White vertical blinds are a practical default for conservatories, patio doors, and wide living-room windows where the opening is too wide for a single roller or roman blind to manage comfortably. The Andromeda Breeze fits that brief: the vanes rotate to control the angle of incoming light during the day, and the whole track slides open to clear the doorway or window completely. If your main requirement is something that looks tidy, lets you adjust the light without fully drawing the blind, and works across a large span, this range does the job.

White is a natural fit for rooms with pale or neutral decorating schemes - kitchens, conservatories, and home offices where a clean, receding finish is more useful than a feature colour. It is less suited to a bedroom where genuine darkness matters, because vertical blinds do not seal against edge-leak the way a close-fit roller or perfect-fit blind can, and the vanes leave gaps at their edges even when fully closed.

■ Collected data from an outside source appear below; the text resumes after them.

(** The backward integrator's coefficients [a] and [b] are computed without
    an exception: [dt ** 2] returns a square [sq], [L*C] is not zero and
    neither is [1 + sq/(L*C)]. *)
Definition backward_coeffs_ok (dt L C : float) : bool :=
  match float_pow2 platform dt with
  | Return sq => negb (L * C =? 0) && negb (1 + sq / (L * C) =? 0)
  | Raise _ => false
  end.

(** A pair of zeros, as floats compare: [-0.0 == 0]. *)
Definition zero_row (p : row) : bool := (fst p =? 0) && (snd p =? 0).

(** The model after a run that went through [n] steps of a rule. *)
Definition after_run (m : LCOscillatorModel) (F : row -> row) (n : nat) (p : row)
    (elapsed : float) : LCOscillatorModel :=
  set_solving_time (set_state m (state m ++ trajectory F n p)) elapsed.

(** The backward integrator's coefficients are finite numbers (where
    [dt ** 2] raises there are none). *)
Definition backward_coeffs_finite (dt L C : float) : bool :=
  match float_pow2 platform dt with
  | Return sq => is_finite (1 / (1 + sq / (L * C))) && is_finite (dt / (L * C))
  | Raise _ => true
  end.

(** The class's first step raises: only the backward integrator can, when
    its coefficients cannot be computed. *)
Definition coeffs_raise (cls : SolverClass) (dt L C : float) : bool :=
  match cls with
  | BackwardEulerSolver => negb (backward_coeffs_ok dt L C)
  | _ => false
  end.

(** ** Classes of binary64 numbers *)

(** Classes of a float, read on its specification. *)
Definition SFis_zero (x : spec_float) : bool :=
  match x with S754_zero _ => true | _ => false end.

Definition SFis_nan (x : spec_float) : bool :=
  match x with S754_nan => true | _ => false end.

Definition SFis_finite (x : spec_float) : bool :=
  match x with S754_zero _ | S754_finite _ _ _ => true | _ => false end.

(** Strictly positive: a positive finite number or [+inf]. *)
Definition SFis_pos (x : spec_float) : bool :=
  match x with S754_finite false _ _ | S754_infinity false => true | _ => false end.

(** Not negative and not [-0]; NaN allowed. *)
Definition SFsign_clear (x : spec_float) : bool :=
  match x with
  | S754_zero s | S754_infinity s | S754_finite s _ _ => negb s
  | S754_nan => true
  end.

(** A number with sign bit [s]; not a NaN. *)
Definition SFhas_sign (s : bool) (x : spec_float) : bool :=
  match x with
  | S754_zero s' | S754_infinity s' | S754_finite s' _ _ => Bool.eqb s s'
  | S754_nan => false
  end.

(** ** Sample inputs *)

(** [LCOscillatorModel(1, 1, 0, 1)] and a solver for [step_size=0.5],
    [simulation_time=1]. *)
Definition sample_model : LCOscillatorModel :=
  mkModel 1 1 0 1 (0, 1) [(0, 1)] None.

Definition sample_solver (cls : SolverClass) : Solver :=
  mkSolver cls 0.5 1 [0; 0.5].

(** ** Further notions *)

(** The arrays [show_plots] hands to the plotting library beside
    [time_steps]: [state[1:, 0]] and [state[1:, 1]]. *)
Definition current_series (model : LCOscillatorModel) : list float :=
  map fst (tl (state model)).

Definition voltage_series (model : LCOscillatorModel) : list float :=
  map snd (tl (state model)).

(** The same solver over another grid. *)
Definition with_time_steps (self : Solver) (ts : list float) : Solver :=
  mkSolver (solver_class self) (step_size self) (simulation_time self) ts.

(** [m'] is [m] with at most [n] rows appended to its history and every
    other field as it was. *)
Definition extends_by (n : nat) (m m' : LCOscillatorModel) : Prop :=
  inductance m' = inductance m
  /\ capacitance m' = capacitance m
  /\ initial_current m' = initial_current m
  /\ initial_voltage m' = initial_voltage m
  /\ initial_state m' = initial_state m
  /\ solving_time m' = solving_time m
  /\ exists rows, state m' = state m ++ rows /\ (length rows <= n)%nat.

(** The exception of a backward Euler step whose coefficients cannot be
    computed: the one [dt ** 2] raises, or that of a division by zero. *)
Definition backward_exception (dt : float) : exn :=
  match float_pow2 platform dt with
  | Raise e => e
  | Return _ => ZeroDivisionError
  end.

(** * Properties *)

(** ** Lists and the last row *)

Lemma last_row_app (h : list row) (p : row) : last_row (h ++ [p]) = Return p.
Proof.
  induction h as [|x h IH]; [reflexivity|].
  simpl. destruct (h ++ [p]) eqn:E; [destruct h; discriminate|exact IH].
Qed.

Lemma last_row_nonempty (h : list row) :
  h <> [] -> exists p, last_row h = Return p.
Proof.
  induction h as [|x h IH]; [congruence|intros _].
  destruct h as [|y h]; [exists x; reflexivity|].
  destruct IH as [p Hp]; [discriminate|]. exists p. exact Hp.
Qed.

Lemma last_row_nth (h : list row) (p : row) :
  last_row h = Return p -> nth_error h (length h - 1) = Some p.
Proof.
  induction h as [|x h IH]; [discriminate|].
  destruct h as [|y h]; simpl; [intros [= ->]; reflexivity|].
  intros H. specialize (IH H). simpl in IH.
  rewrite Nat.sub_0_r in IH. exact IH.
Qed.

Lemma set_state_same (m : LCOscillatorModel) : set_state m (state m) = m.
Proof. destruct m; reflexivity. Qed.

Lemma trajectory_length (F : row -> row) (n : nat) (p : row) :
  length (trajectory F n p) = n.
Proof. revert p; induction n; simpl; intros; [reflexivity|now rewrite IHn]. Qed.

(** Consecutive rows of a history grown by [trajectory] are related by the
    rule. *)
Lemma trajectory_step (F : row -> row) (n : nat) :
  forall (h : list row) (p : row),
    last_row h = Return p ->
    forall k q, (k < n)%nat ->
      nth_error (h ++ trajectory F n p) (length h + k - 1) = Some q ->
      nth_error (h ++ trajectory F n p) (length h + k) = Some (F q).
Proof.
  induction n as [|n IH]; intros h p Hp k q Hk Hq; [lia|].
  assert (Hlen : (1 <= length h)%nat).
  { destruct h; [discriminate|simpl; lia]. }
  simpl in *.
  replace (h ++ F p :: trajectory F n (F p))
    with ((h ++ [F p]) ++ trajectory F n (F p)) in *
    by (rewrite <- app_assoc; reflexivity).
  destruct k as [|k].
  - rewrite Nat.add_0_r in *.
    rewrite nth_error_app1 in Hq by (rewrite length_app; simpl; lia).
    rewrite nth_error_app1 in Hq by lia.
    rewrite (last_row_nth _ _ Hp) in Hq. injection Hq as <-.
    rewrite nth_error_app1 by (rewrite length_app; simpl; lia).
    rewrite nth_error_app2 by lia.
    rewrite Nat.sub_diag. reflexivity.
  - specialize (IH (h ++ [F p]) (F p) (last_row_app _ _) k q).
    rewrite length_app in IH. simpl in IH.
    replace (length h + S k - 1)%nat with (length h + 1 + k - 1)%nat in Hq by lia.
    replace (length h + S k)%nat with (length h + 1 + k)%nat by lia.
    apply IH; [lia|exact Hq].
Qed.

(** ** The loop *)

Section Loop.
Variables (L C : float) (F : row -> row) (body : M unit).

(** The body appends [F] of the last row on every model with these
    parameters. *)
Hypothesis body_appends :
  forall m p, inductance m = L /\ capacitance m = C ->
    last_row (state m) = Return p ->
    body m = (Return tt, set_state m (state m ++ [F p])).

Lemma for_each_appends {A : Type} (xs : list A) :
  forall m p, inductance m = L /\ capacitance m = C ->
    last_row (state m) = Return p ->
    for_each xs (fun _ => body) m
    = (Return tt, set_state m (state m ++ trajectory F (length xs) p)).
Proof.
  induction xs as [|x xs IH]; intros m p Hm Hp; simpl.
  - rewrite app_nil_r, set_state_same. reflexivity.
  - unfold bind. rewrite (body_appends m p Hm Hp).
    rewrite (IH _ (F p)).
    + simpl. rewrite <- app_assoc. reflexivity.
    + exact Hm.
    + simpl. apply last_row_app.
Qed.
End Loop.

(** A body that raises without touching the model stops the loop at once. *)
Lemma for_each_raises {A : Type} (body : M unit) (e : exn) (x : A) (xs : list A)
    (m : LCOscillatorModel) :
  body m = (Raise e, m) -> for_each (x :: xs) (fun _ => body) m = (Raise e, m).
Proof. intros H. simpl. unfold bind. rewrite H. reflexivity. Qed.

(** ** The model's readers on a known last row *)

Lemma get_last_state_y_last (m : LCOscillatorModel) (p : row) :
  last_row (state m) = Return p ->
  get_last_state_y m = Return (natural_of (inductance m) p).
Proof. intros H. unfold get_last_state_y. rewrite H. reflexivity. Qed.

Lemma last_equation_y_last (m : LCOscillatorModel) (p : row) :
  last_row (state m) = Return p ->
  last_equation_y m = Return (- fst p / (inductance m * capacitance m)).
Proof.
  intros H. unfold last_equation_y.
  rewrite (get_last_state_y_last m p H). reflexivity.
Qed.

The range is described by 247 Blinds as Andromeda Breeze White, with no model sub-type noted in the product listing. If you need a high-opacity or blackout specification for a bedroom, confirm the opacity class with the retailer before ordering rather than assuming the fabric meets that standard.

The colour

10 colours available

The single available finish is a plain white. That simplicity is both the appeal and the limitation: there is no off-white, cream, or ivory variant here, so if your room's palette runs slightly warm, a pure white may read colder than you expect in direct sunlight. Under overcast light - which is most of the time in a UK year - white vertical vanes tend to blend into the frame and ceiling rather than stand out. For rooms that already have white woodwork or UPVC frames, the match is straightforward.

Price by your dimensions

Enter your window size. We round up to the next standard size, which matches how the retailer actually quotes you.

The from-price reflects a small or entry-level size; expect the total to scale with width and drop, as is standard for made-to-measure blinds. Vertical blinds priced in this range are typically at the accessible end of the market, which makes the Andromeda Breeze reasonable for buyers fitting out a conservatory or large living room where square footage quickly adds up.

How it compares

White vertical blinds are a commodity product at this end of the market - a practical choice rather than a distinctive one. If colour range matters, it is worth checking whether 247 Blinds or other retailers carry additional colour options in a comparable vertical-blind fabric, as white is only one point on the available palette. Buyers who want better light control or a softer look in a similar space might consider a day-and-night roller for narrower windows, or a pleated blind for a conservatory where thermal performance in summer is the priority. Vertical blinds do not compete on insulation, but they remain the most practical covering for wide patio-door openings where panels need to slide clear.

Fitting and operation

Vertical blinds are head-rail mounted, usually top-fixed to the ceiling of the recess or face-fixed above the window. The vanes hang from carriers in the track and are linked at the bottom by a chain-and-weight system that stops them swinging in draughts. Made-to-measure sizes let you specify the exact width and drop, which is important for patio doors where a non-standard fit looks untidy. When measuring, include any overlap beyond the glass edge if you want to reduce edge-light; vertical blinds leave more perimeter gap than rollers, so slightly oversize widths are common in practice.